Immunoliposome targeting to murine CD4+ leucocytes is dependent on immune status.

Immunoliposomes were prepared from dipalmitoylphosphatidylcholine, dimyristoylphosphatidylglycerol, biotinylated PE, and surface-linked avidin-biotinylated GK1.5 monoclonal rat (anti-mouse CD4) IgG or F(ab)2. Anti-CD4 immunoliposomes bound quantitatively to CD4+ PBMC's in vitro. Intravenous injection of mice with 1 mumol anti-CD4 immunoliposomes resulted in targeting to a significant proportion (> 75%) of CD4+ PBMCs. Repeated administration of anti-CD4 immunoliposomes induced significant levels of anti-GK 1.5 IgG Ab, with concomitant reductions in immunoliposome plasma t1/2 and targeting efficacy, and increased volumes of distribution. The immunogenicity of the immunoliposome was enhanced if GK1.5 F(ab)2 instead of IgG was used as the targeting ligand.

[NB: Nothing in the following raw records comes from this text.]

(* ===== verification/AccountQuota.v ===== *)
(** * Account quotas: internal/service/account.go, the quota functions

    Reading of quota settings from an account's extras, the fixed reset
    instants, the expiry of a quota period, the normalisation of an edited
    configuration and the verdict [IsQuotaExceeded].  [tzdb] stands for the
    operating system's time-zone database, which [time.LoadLocation] reads;
    each [time.Now()] of the source is an argument.  [Date] computes in
    unbounded integers, so the theorems on reset instants keep the hour in
    0..23, which [ValidateQuotaResetConfig] enforces on saving. *)

From S2P Require Import Prelude Float64 GoTime GoAny Account.
Local Open Scope Z_scope.

(** ** Values from extras *)

Definition parseExtraFloat64 (value : any) : f64 :=
  match value with
  | AFloat64 v | AFloat32 v => v
  | AInt v | AInt64 v => f64_of_Z v
  | ANumber s => default f0 (number_Float64 s)
  | AString s => default f0 (ParseFloat (TrimSpace s))
  | _ => f0
  end.

Definition parseExtraInt (value : any) : Z := int_of_any 0 value.
Definition ParseExtraInt (value : any) : Z := parseExtraInt value.

(** The two layouts the source tries parse the same texts: a fraction is
    accepted after the seconds whether or not the layout names it. *)
Definition parseExtraTime (value : any) : time :=
  match value with
  | AString s => match ParseRFC3339 s with
                 | Some t => t
                 | None => match ParseRFC3339 s with Some t => t | None => zero_time end
                 end
  | _ => zero_time
  end.

Definition getExtraFloat64 (a : Account) (key : string) : f64 :=
  match lookup_key (Extra a) key with Some v => parseExtraFloat64 v | None => f0 end.

Definition getExtraTime (a : Account) (key : string) : time :=
  match lookup_key (Extra a) key with Some v => parseExtraTime v | None => zero_time end.

Definition getExtraInt (a : Account) (key : string) : Z :=
  match lookup_key (Extra a) key with
  | Some v => f64_to_int64 (parseExtraFloat64 v)
  | None => 0
  end.

(** ** Quota settings *)

Definition GetQuotaLimit (a : Account) : f64 := getExtraFloat64 a "quota_limit".
Definition GetQuotaUsed (a : Account) : f64 := getExtraFloat64 a "quota_used".
Definition GetQuotaDailyLimit (a : Account) : f64 := getExtraFloat64 a "quota_daily_limit".
Definition GetQuotaDailyUsed (a : Account) : f64 := getExtraFloat64 a "quota_daily_used".
Definition GetQuotaWeeklyLimit (a : Account) : f64 := getExtraFloat64 a "quota_weekly_limit".
Definition GetQuotaWeeklyUsed (a : Account) : f64 := getExtraFloat64 a "quota_weekly_used".

Definition GetQuotaDailyResetMode (a : Account) : string :=
  if getExtraString a "quota_daily_reset_mode" ==? "fixed" then "fixed" else "rolling".

Definition GetQuotaDailyResetHour (a : Account) : Z := getExtraInt a "quota_daily_reset_hour".

Definition GetQuotaWeeklyResetMode (a : Account) : string :=
  if getExtraString a "quota_weekly_reset_mode" ==? "fixed" then "fixed" else "rolling".

Definition GetQuotaWeeklyResetDay (a : Account) : Z :=
  match lookup_key (Extra a) "quota_weekly_reset_day" with
  | None => 1
  | Some _ => getExtraInt a "quota_weekly_reset_day"
  end.

Definition GetQuotaWeeklyResetHour (a : Account) : Z := getExtraInt a "quota_weekly_reset_hour".

Definition GetQuotaResetTimezone (a : Account) : string :=
  let tz := getExtraString a "quota_reset_timezone" in
  if tz !=? "" then tz else "UTC".

Definition thresholdTypeFixed := "fixed".
Definition quotaDimDaily := "daily".
Definition quotaDimWeekly := "weekly".
Definition quotaDimTotal := "total".

Definition QuotaNotifyConfig (a : Account) (dim : string) : bool * f64 * string :=
  (getExtraBool a ("quota_notify_" +:+ dim +:+ "_enabled"),
   getExtraFloat64 a ("quota_notify_" +:+ dim +:+ "_threshold"),
   getExtraStringDefault a ("quota_notify_" +:+ dim +:+ "_threshold_type") thresholdTypeFixed).

Definition GetQuotaNotifyDailyEnabled (a : Account) : bool :=
  let '(e, _, _) := QuotaNotifyConfig a quotaDimDaily in e.
Definition GetQuotaNotifyDailyThreshold (a : Account) : f64 :=
  let '(_, t, _) := QuotaNotifyConfig a quotaDimDaily in t.
Definition GetQuotaNotifyDailyThresholdType (a : Account) : string :=
  let '(_, _, ty) := QuotaNotifyConfig a quotaDimDaily in ty.
Definition GetQuotaNotifyWeeklyEnabled (a : Account) : bool :=
  let '(e, _, _) := QuotaNotifyConfig a quotaDimWeekly in e.
Definition GetQuotaNotifyWeeklyThreshold (a : Account) : f64 :=
  let '(_, t, _) := QuotaNotifyConfig a quotaDimWeekly in t.
Definition GetQuotaNotifyWeeklyThresholdType (a : Account) : string :=
  let '(_, _, ty) := QuotaNotifyConfig a quotaDimWeekly in ty.
Definition GetQuotaNotifyTotalEnabled (a : Account) : bool :=
  let '(e, _, _) := QuotaNotifyConfig a quotaDimTotal in e.
Definition GetQuotaNotifyTotalThreshold (a : Account) : f64 :=
  let '(_, t, _) := QuotaNotifyConfig a quotaDimTotal in t.
Definition GetQuotaNotifyTotalThresholdType (a : Account) : string :=
  let '(_, _, ty) := QuotaNotifyConfig a quotaDimTotal in ty.
Lemma cost_zone_monotone a c c' :
  fleb c c' = true ->
  zone_rank (CheckWindowCostSchedulability a c) <= zone_rank (CheckWindowCostSchedulability a c').
Proof.
  intros H. unfold CheckWindowCostSchedulability.
  destruct (fleb (GetWindowCostLimit a) f0); [done|].
  destruct (fltb c' (GetWindowCostLimit a)) eqn:E1.
  { by rewrite (fleb_fltb_trans c c'). }
  destruct (fltb c' (fadd _ _)) eqn:E2.
  { rewrite (fleb_fltb_trans c c' (fadd _ _)) by done. by destruct (fltb c _). }
  by repeat case_match.
Qed.

Lemma reserve_positive a : fltb f0 (GetWindowCostStickyReserve a) = true.
Proof.
  unfold GetWindowCostStickyReserve. destruct (lookup_key _ _); [|done].
  cbv zeta. by destruct (fltb f0 (parseExtraFloat64 _)) eqn:E.
Qed.

(** The zones of the session-window cost, in float64 arithmetic.  With a
    limit that is set and positive the account takes any request strictly
    below the limit, only sticky sessions up to limit plus a positive reserve,
    nothing beyond; with the limit zero or negative it always takes requests;
    and the zone only tightens as the cost grows. *)
Theorem cost_zones a c :
  let limit := GetWindowCostLimit a in
  let top := fadd limit (GetWindowCostStickyReserve a) in
  fltb f0 (GetWindowCostStickyReserve a) = true /\
  (fleb limit f0 = true -> CheckWindowCostSchedulability a c = WindowCostSchedulable) /\
  (fltb f0 limit = true ->
     (CheckWindowCostSchedulability a c = WindowCostSchedulable <-> fltb c limit = true) /\
     (CheckWindowCostSchedulability a c = WindowCostStickyOnly <->
        fltb c limit = false /\ fltb c top = true) /\
     (CheckWindowCostSchedulability a c = WindowCostNotSchedulable <->
        fltb c limit = false /\ fltb c top = false)) /\
  (forall c', fleb c c' = true ->
     zone_rank (CheckWindowCostSchedulability a c) <= zone_rank (CheckWindowCostSchedulability a c')).
Proof.
  cbv zeta. split_and!; [apply reserve_positive| | |intros; by apply cost_zone_monotone].
  - intros H. unfold CheckWindowCostSchedulability. by rewrite H.
  - intros H. assert (fleb (GetWindowCostLimit a) f0 = false) as Hf.
    { destruct (fleb _ f0) eqn:E; [|done].
      pose proof (fleb_fltb_trans _ _ _ E H) as Hc. by rewrite fltb_irrefl in Hc. }
    unfold CheckWindowCostSchedulability. rewrite Hf.
    destruct (fltb c (GetWindowCostLimit a));
      [|destruct (fltb c (fadd _ _))]; split_and!; split; intros; destruct_and?; done.
Qed.
Lemma truncated_answer_not_replayed_witness :
  (ex_execute 2 (ex_env (Ok "again")) "p" second
     (ex_execute 2 (ex_env (Ok "done")) "p" 0 empty_table).1.2).1.1 = unavailable.
Proof.
  destruct (truncated_answer_not_replayed (fun s => s) Some Some ex_unmarshal "{}" (fun s => s)
    (fun e => e) (ex_cfg 2) (ex_env (Ok "done")) (ex_env (Ok "again")) (ex_opts "p") (ex_opts "p")
    0 second (ex_claim "p" 0) (ex_claim "p" second) empty_table "done" "done") as [_ H];
    [|apply empty_table_ok|by vm_compute..|unfold ex_execute; by rewrite H].
  intros s. unfold ex_unmarshal. by rewrite (proj2 (HasSuffix_spec _ _)) by eauto.
Defined.
Definition OrderStatusPending := "PENDING".
Definition OrderStatusPaid := "PAID".
Definition OrderStatusRecharging := "RECHARGING".
Definition OrderStatusCompleted := "COMPLETED".
Definition OrderStatusExpired := "EXPIRED".
Definition OrderStatusCancelled := "CANCELLED".
Definition OrderStatusFailed := "FAILED".
Definition OrderStatusRefundRequested := "REFUND_REQUESTED".
Definition OrderStatusRefunding := "REFUNDING".
Definition OrderStatusRefundPending := "REFUND_PENDING".
Definition OrderStatusPartiallyRefunded := "PARTIALLY_REFUNDED".
Definition OrderStatusRefunded := "REFUNDED".
Definition OrderStatusRefundFailed := "REFUND_FAILED".
Definition OrderTypeBalance := "balance".
Definition OrderTypeSubscription := "subscription".

Definition psIsRefundStatus (s : string) : bool :=
  (s ==? OrderStatusRefundRequested) || (s ==? OrderStatusRefunding) ||
  (s ==? OrderStatusRefundPending) || (s ==? OrderStatusPartiallyRefunded) ||
  (s ==? OrderStatusRefunded) || (s ==? OrderStatusRefundFailed).

Definition psSliceContains (sl : list string) (s : string) : bool := existsb (fun v => v ==? s) sl.

(** Machine multiplication. *)
Definition mul64 (x y : Z) : Z := wrap64 (x * y).

Definition psComputeValidityDays (days : Z) (unit : string) : Z :=
  if (unit ==? "week") || (unit ==? "weeks") then mul64 days 7
  else if (unit ==? "month") || (unit ==? "months") then mul64 days 30
  else days.

Definition psStartOfDayUTC (t : time) : time :=
  let '(y, m, d) := DateOf UTC t in Date UTC y m d 0 0 0.

Definition defaultPageSize : Z := 20.
Definition maxPageSize : Z := 100.

Definition applyPagination (pageSize page : Z) : Z * Z :=
  let size := if pageSize <=? 0 then defaultPageSize else pageSize in
  let size := if maxPageSize <? size then maxPageSize else size in
  (size, if page <? 1 then 1 else page).

(** ** Order references *)

Definition orderIDPrefix := "sub2_".

(** [notFound] says the lookup error is ent's "not found". *)
Definition parseLegacyPaymentOrderID (orderID : string) (notFound : bool) : option Z :=
  if negb notFound then None
  else match strip_prefix orderIDPrefix (TrimSpace orderID) with
       | None => None
       | Some trimmed =>
           if trimmed ==? "" then None
           else match ParseInt trimmed with
                | Some oid => if oid <=? 0 then None else Some oid
                | None => None
                end
       end.

Inductive TradeNoError := ErrTradeNoRequired | ErrTradeNoInvalid.

Definition trade_no_byte (c : ascii) : bool :=
  is_lower c || is_upper c || is_digit c || bool_decide (c = "_"%char) || bool_decide (c = "-"%char).

Definition normalizeOrderLookupOutTradeNo (raw : string) : result TradeNoError string :=
  let outTradeNo := TrimSpace raw in
  if outTradeNo ==? "" then Err ErrTradeNoRequired
  else if (64 <? Strings.String.length outTradeNo)%nat then Err ErrTradeNoInvalid
  else if negb (all_bytes trade_no_byte outTradeNo) then Err ErrTradeNoInvalid
  else Ok outTradeNo.

(** [registryKey] is the registry's provider key for the order's payment type,
    [None] without a registry. *)
Definition expectedNotificationProviderKey (registryKey : option string)
    (orderPaymentType orderProviderKey instanceProviderKey : string) : string :=
  if TrimSpace instanceProviderKey !=? "" then TrimSpace instanceProviderKey
  else if TrimSpace orderProviderKey !=? "" then TrimSpace orderProviderKey
  else match registryKey with
       | Some key => if TrimSpace key !=? "" then TrimSpace key else TrimSpace orderPaymentType
       | None => TrimSpace orderPaymentType
       end.

(** ** Subscription notes *)

Definition paymentSubscriptionOrderNote (orderID : Z) : string :=
  "payment order " +:+ FormatInt orderID.

Definition newline_char : ascii := "010".
Definition return_char : ascii := "013".

(** [strings.ReplaceAll(s, "\r\n", "\n")]: a carriage return right before a
    line feed goes. *)
Fixpoint drop_cr (s : string) : string :=
  match s with
  | EmptyString => EmptyString
  | String c t =>
      if (c ==? return_char) && HasPrefix t (String newline_char "") then drop_cr t
      else String c (drop_cr t)
  end.

(** [strings.Split(s, "\n")]: the current line and the lines after it. *)
Fixpoint split_lines (s : string) : string * list string :=
  match s with
  | EmptyString => ("", [])
  | String c t =>
      let '(l, ls) := split_lines t in
      if c ==? newline_char then ("", l :: ls) else (String c l, ls)
  end.

Definition lines (s : string) : list string := let '(l, ls) := split_lines s in l :: ls.

Definition hasPaymentSubscriptionOrderNote (notes orderNote : string) : bool :=
  existsb (fun line => TrimSpace line ==? orderNote) (lines (drop_cr notes)).

(** ** Cancellation window (payment_order_lifecycle.go) *)

Definition Truncate (t : time) (d : duration) : time := t - (t - zero_time) mod d.

Definition cancelRateLimitWindowStart (loc : Location) (now : time)
    (mode unit : string) (window : Z) : time :=
  let w := if window <=? 0 then 1 else window in
  let unit := if unit ==? "" then "day" else unit in
  if mode ==? "fixed" then
    if unit ==? "minute" then Truncate now minute - (w - 1) * minute
    else if unit ==? "day" then
      let '(y, m, d) := DateOf loc now in AddDays loc (Date loc y m d 0 0 0) (- (w - 1))
    else Truncate now hour - (w - 1) * hour
  else
    if unit ==? "minute" then now - w * minute
    else if unit ==? "day" then AddDate_days loc now (- w)
    else now - w * hour.

(** ** Theorems *)

Lemma upper_stable_byte c : is_upper c = true -> byte_upper c = c.
Proof.
  unfold is_upper, byte_upper. rewrite andb_true_iff, !Nat.leb_le. intros [H1 H2].
  by rewrite (proj2 (Nat.leb_gt 97 _)) by lia.
Qed.

Lemma all_upper_stable s : all_bytes is_upper s = true -> ToUpper s = s.
Proof.
  induction s as [|c s IH]; [done|]. cbn [all_bytes]. rewrite andb_true_iff. intros [Hc Hs].
  destruct (decide (c = "197"%char)) as [->|H1]; [done|].
  destruct (decide (c = "196"%char)) as [->|H2]; [done|].
  transitivity (String (byte_upper c) (ToUpper s)).
  - destruct c as [[] [] [] [] [] [] [] []]; done.
  - by rewrite upper_stable_byte, IH.
Qed.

Lipophilic poly(ethylene glycol) derivatives incorporated into the immunoliposomes did not affect targeting efficiency but significantly enhanced immunogenicity. These results demonstrate that IgG or F(ab)2 immunoliposomes are highly immunogenic and that targeting in vivo is conditional on the immune status of the host.